== Segment start ==

(* ===== verification/App.v ===== *)
(** * The ABCI application: [vochain/app.go]

    The handlers Tendermint calls, each a computation on the state, and the
    sequences in which it calls them: [abci_step] is one call, [reachable] the
    states the application can be in after a successful [InitChain].  The
    mempool and the consensus connection both reach the same state, so
    [CheckTx] may come at any point between the calls of a block. *)

From stdpp Require Import base gmap strings list fin_maps.
From Stdlib Require Import ZArith Lia.
From S2P Require Import Prelude GoLib Types StateDB Crypto IavlState Codec State Transaction.
Open Scope Z_scope.

Record ResponseTx := mkResponseTx { rt_Code : Z; rt_Data : bytes }.
Record ResponseInfo := mkResponseInfo { ri_LastBlockHeight : Z; ri_LastBlockAppHash : bytes }.

(** Go's zero [time.Time], in seconds since 1970. *)
Definition zero_time : Z := -62135596800.

(** [Codec.UnmarshalJSON] of the genesis application state. *)
Class GenesisJSON := { json_GenesisAppState : bytes → res GenesisAppState }.

Section app.
Context {DB L : Type} `{StateDB DB} `{AminoLib} `{CryptoLib} `{TxJSON} `{GenesisJSON}
        `{!EventListener DB L}.
Abbreviation M := (GM (State DB L)).

(** [log.Fatal] on an error. *)
Definition fatal {A} (m : M A) : M A := λ s,
  match m s with (Err e, s') => (Panic e, s') | r => r end.
(** A call whose error is dropped. *)
Definition ignore_err (m : M ()) : M () := λ s,
  match m s with (Err _, s') => (Ok (), s') | r => r end.

Definition Info : M ResponseInfo :=
  header ← on_store (λ d, Header_ d false);
  let height := match header with Some h => h_Height h | None => 0 end in
  _ ← Rollback_;
  hash ← on_store (λ d, AppHash d false);
  mret (mkResponseInfo height hash).

(** On a genesis that does not decode the error is logged and the state left
    empty. *)
Definition genesis_state (appStateBytes : bytes) : res GenesisAppState :=
  match json_GenesisAppState appStateBytes with
  | Err _ => Ok (mkGenesisAppState [] [])
  | r => r
  end.

Definition InitChain (appStateBytes : bytes) : M () :=
  genesisAppState ← lift (genesis_state appStateBytes);
  _ ← for_each (gas_Oracles genesisAppState) (λ v, ignore_err (AddOracle v));
  _ ← for_each (gas_Validators genesisAppState)
        (λ v, fatal (AddValidator (gv_PubKey v) (gv_Power v)));
  headerBytes ← fatal (lift (MarshalBinaryBare (mkHeader 0 zero_time [])));
  _ ← fatal (store_add AppTree headerKey headerBytes);
  _ ← Save;
  mret ().

(** A header that does not marshal is only warned about; the nil value is
    then refused by the store. *)
Definition BeginBlock (header : Header) (now : Z) : M () :=
  headerBytes ← lift (match MarshalBinaryBare header with Err _ => Ok None | r => r end);
  _ ← Rollback_;
  _ ← fatal (store_add AppTree headerKey headerBytes);
  h ← on_store (λ d, Header_ d true);
  match h with
  | Some h => modify (VoteCachePurge now (h_Height h))
  | None => lift (Panic "nil pointer dereference")
  end.

Definition tx_response (r : res bytes) : res ResponseTx :=
  match r with
  | Ok data => Ok (mkResponseTx 0 data)
  | Err e => Ok (mkResponseTx 1 (s2b e))
  | Panic w => Panic w
  end.

Definition CheckTx (tx : bytes) (now : Z) (recheck : bool) : M ResponseTx :=
  if recheck then mret (mkResponseTx 0 [])
  else
    r ← try_ (tx ← lift (UnmarshalTx tx); AddTx tx now false);
    lift (tx_response r).

Definition DeliverTx (tx : bytes) (now : Z) : M ResponseTx :=
  r ← try_ (tx ← lift (UnmarshalTx tx); AddTx tx now true);
  lift (tx_response r).

Definition Commit : M bytes := Save.

(** ** Sequences of calls *)
Inductive abci_call :=
  | CBeginBlock (header : Header) (now : Z)
  | CCheckTx (tx : bytes) (now : Z) (recheck : bool)
  | CDeliverTx (tx : bytes) (now : Z)
  | CCommit
  | CInfo.

(** A call that does not bring the process down, with the state it leaves. *)
Definition run_call (c : abci_call) (s : State DB L) : option (State DB L) :=
  match c with
  | CBeginBlock h now => match BeginBlock h now s with (Panic _, _) => None | (_, s') => Some s' end
  | CCheckTx tx now r => match CheckTx tx now r s with (Panic _, _) => None | (_, s') => Some s' end
  | CDeliverTx tx now => match DeliverTx tx now s with (Panic _, _) => None | (_, s') => Some s' end
  | CCommit => match Commit s with (Panic _, _) => None | (_, s') => Some s' end
  | CInfo => match Info s with (Panic _, _) => None | (_, s') => Some s' end
  end.

Definition abci_step (c : abci_call) (s s' : State DB L) : Prop := run_call c s = Some s'.

(** The states after some calls. *)
Inductive steps : State DB L → list abci_call → State DB L → Prop :=
  | steps_nil s : steps s [] s
  | steps_cons s s1 s2 c cs : abci_step c s s1 → steps s1 cs s2 → steps s (c :: cs) s2.

Fixpoint run_calls (cs : list abci_call) (s : State DB L) : option (State DB L) :=
  match cs with
  | [] => Some s
  | c :: cs' => s' ← run_call c s; run_calls cs' s'
  end.
Lemma steps_run s cs s' : steps s cs s' ↔ run_calls cs s = Some s'.
Proof.
  split.
  - induction 1 as [|s s1 s2 c cs Hc _ IH]; [done|]. simpl. by rewrite Hc.
  - revert s. induction cs as [|c cs IH]; intros s; simpl; [intros [= ->]; constructor|].
    destruct (run_call c s) as [s1|] eqn:E; [|done]. intros Hr. econstructor; [exact E|by apply IH].
Qed.
End app.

== Segment end ==

Task requirements
The whole listing needs copying. Write it out exactly.

Written answer
(* ===== verification/App.v ===== *)
(** * The ABCI application: [vochain/app.go]

    The handlers Tendermint calls, each a computation on the state, and the
    sequences in which it calls them: [abci_step] is one call, [reachable] the
    states the application can be in after a successful [InitChain].  The
    mempool and the consensus connection both reach the same state, so
    [CheckTx] may come at any point between the calls of a block. *)

From stdpp Require Import base gmap strings list fin_maps.
From Stdlib Require Import ZArith Lia.
From S2P Require Import Prelude GoLib Types StateDB Crypto IavlState Codec State Transaction.
Open Scope Z_scope.

Record ResponseTx := mkResponseTx { rt_Code : Z; rt_Data : bytes }.
Record ResponseInfo := mkResponseInfo { ri_LastBlockHeight : Z; ri_LastBlockAppHash : bytes }.

(** Go's zero [time.Time], in seconds since 1970. *)
Definition zero_time : Z := -62135596800.

(** [Codec.UnmarshalJSON] of the genesis application state. *)
Class GenesisJSON := { json_GenesisAppState : bytes → res GenesisAppState }.

Section app.
Context {DB L : Type} `{StateDB DB} `{AminoLib} `{CryptoLib} `{TxJSON} `{GenesisJSON}
        `{!EventListener DB L}.
Abbreviation M := (GM (State DB L)).

(** [log.Fatal] on an error. *)
Definition fatal {A} (m : M A) : M A := λ s,
  match m s with (Err e, s') => (Panic e, s') | r => r end.
(** A call whose error is dropped. *)
Definition ignore_err (m : M ()) : M () := λ s,
  match m s with (Err _, s') => (Ok (), s') | r => r end.

Definition Info : M ResponseInfo :=
  header ← on_store (λ d, Header_ d false);
  let height := match header with Some h => h_Height h | None => 0 end in
  _ ← Rollback_;
  hash ← on_store (λ d, AppHash d false);
  mret (mkResponseInfo height hash).

(** On a genesis that does not decode the error is logged and the state left
    empty. *)
Definition genesis_state (appStateBytes : bytes) : res GenesisAppState :=
  match json_GenesisAppState appStateBytes with
  | Err _ => Ok (mkGenesisAppState [] [])
  | r => r
  end.

Definition InitChain (appStateBytes : bytes) : M () :=
  genesisAppState ← lift (genesis_state appStateBytes);
  _ ← for_each (gas_Oracles genesisAppState) (λ v, ignore_err (AddOracle v));
  _ ← for_each (gas_Validators genesisAppState)
        (λ v, fatal (AddValidator (gv_PubKey v) (gv_Power v)));
  headerBytes ← fatal (lift (MarshalBinaryBare (mkHeader 0 zero_time [])));
  _ ← fatal (store_add AppTree headerKey headerBytes);
  _ ← Save;
  mret ().

(** A header that does not marshal is only warned about; the nil value is
    then refused by the store. *)
Definition BeginBlock (header : Header) (now : Z) : M () :=
  headerBytes ← lift (match MarshalBinaryBare header with Err _ => Ok None | r => r end);
  _ ← Rollback_;
  _ ← fatal (store_add AppTree headerKey headerBytes);
  h ← on_store (λ d, Header_ d true);
  match h with
  | Some h => modify (VoteCachePurge now (h_Height h))
  | None => lift (Panic "nil pointer dereference")
  end.

Definition tx_response (r : res bytes) : res ResponseTx :=
  match r with
  | Ok data => Ok (mkResponseTx 0 data)
  | Err e => Ok (mkResponseTx 1 (s2b e))
  | Panic w => Panic w
  end.

Definition CheckTx (tx : bytes) (now : Z) (recheck : bool) : M ResponseTx :=
  if recheck then mret (mkResponseTx 0 [])
  else
    r ← try_ (tx ← lift (UnmarshalTx tx); AddTx tx now false);
    lift (tx_response r).

Definition DeliverTx (tx : bytes) (now : Z) : M ResponseTx :=
  r ← try_ (tx ← lift (UnmarshalTx tx); AddTx tx now true);
  lift (tx_response r).

Definition Commit : M bytes := Save.

(** ** Sequences of calls *)
Inductive abci_call :=
  | CBeginBlock (header : Header) (now : Z)
  | CCheckTx (tx : bytes) (now : Z) (recheck : bool)
  | CDeliverTx (tx : bytes) (now : Z)
  | CCommit
  | CInfo.

(** A call that does not bring the process down, with the state it leaves. *)
Definition run_call (c : abci_call) (s : State DB L) : option (State DB L) :=
  match c with
  | CBeginBlock h now => match BeginBlock h now s with (Panic _, _) => None | (_, s') => Some s' end
  | CCheckTx tx now r => match CheckTx tx now r s with (Panic _, _) => None | (_, s') => Some s' end
  | CDeliverTx tx now => match DeliverTx tx now s with (Panic _, _) => None | (_, s') => Some s' end
  | CCommit => match Commit s with (Panic _, _) => None | (_, s') => Some s' end
  | CInfo => match Info s with (Panic _, _) => None | (_, s') => Some s' end
  end.

Definition abci_step (c : abci_call) (s s' : State DB L) : Prop := run_call c s = Some s'.

(** The states after some calls. *)
Inductive steps : State DB L → list abci_call → State DB L → Prop :=
  | steps_nil s : steps s [] s
  | steps_cons s s1 s2 c cs : abci_step c s s1 → steps s1 cs s2 → steps s (c :: cs) s2.

Fixpoint run_calls (cs : list abci_call) (s : State DB L) : option (State DB L) :=
  match cs with
  | [] => Some s
  | c :: cs' => s' ← run_call c s; run_calls cs' s'
  end.
Lemma steps_run s cs s' : steps s cs s' ↔ run_calls cs s = Some s'.
Proof.
  split.
  - induction 1 as [|s s1 s2 c cs Hc _ IH]; [done|]. simpl. by rewrite Hc.
  - revert s. induction cs as [|c cs IH]; intros s; simpl; [intros [= ->]; constructor|].
    destruct (run_call c s) as [s1|] eqn:E; [|done]. intros Hr. econstructor; [exact E|by apply IH].
Qed.
End app.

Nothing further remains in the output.